Exercise aim: Please print only the top portion of the entries below, ending with the line that contains "Entries ([Arc<SessionEntry>]) live", exactly as written.

Extracted data entries
(* ===== verification/Registry.v ===== *)
(** * Single-flight session registry

    Models [crates/media/src/registry.rs]: the map that makes concurrent
    viewers of one channel share one upstream session.

    Entries ([Arc<SessionEntry>]) live in [heap] by their address, so that
    [Arc::ptr_eq] is equality of addresses; [live] is the set of sessions that
    still have a strong reference.  A caller of [get_or_try_init] is a state
    machine whose atomic steps are the code between two points at which it can
    be interrupted: a lock, an [await] or its cancellation. *)
From Stdlib Require Import ZArith Lia.
From stdpp Require Import base numbers option.
From stdpp Require Import gmap.
From stdpp Require Import list sorting.
From S2P Require Import Prelude.
Open Scope Z_scope.

Section Registry.
Context {K : Type} `{Countable K} {E : Type}.

Inductive EntryState :=
| Starting
| Ready (session : Z)
| Failed (error : E)
| Cancelled.

(** Where a call of [get_or_try_init] stands.  [Initializing]: it runs its
    initializer under an armed guard.  [Checking]: it is about to register for
    a notification and look at the entry.  [Sleeping]: it registered, saw
    [Starting] and awaits the notification.  [Removing]: it stored its error
    and is about to remove the entry from the map. *)
Inductive Phase :=
| Initializing (entry : Z)
| Checking (entry : Z)
| Sleeping (entry : Z)
| Removing (entry : Z) (error : E)
| Returned (outcome : result Z E).

Record Registry := mkRegistry {
  entries : gmap K Z;
  heap : gmap Z (K * EntryState);
  live : gset Z;
  callers : gmap Z (K * Phase);
  fresh_id : Z;
}.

Response:
(* ===== verification/Registry.v ===== *)
(** * Single-flight session registry

    Models [crates/media/src/registry.rs]: the map that makes concurrent
    viewers of one channel share one upstream session.

    Entries ([Arc<SessionEntry>]) live in [heap] by their address, so that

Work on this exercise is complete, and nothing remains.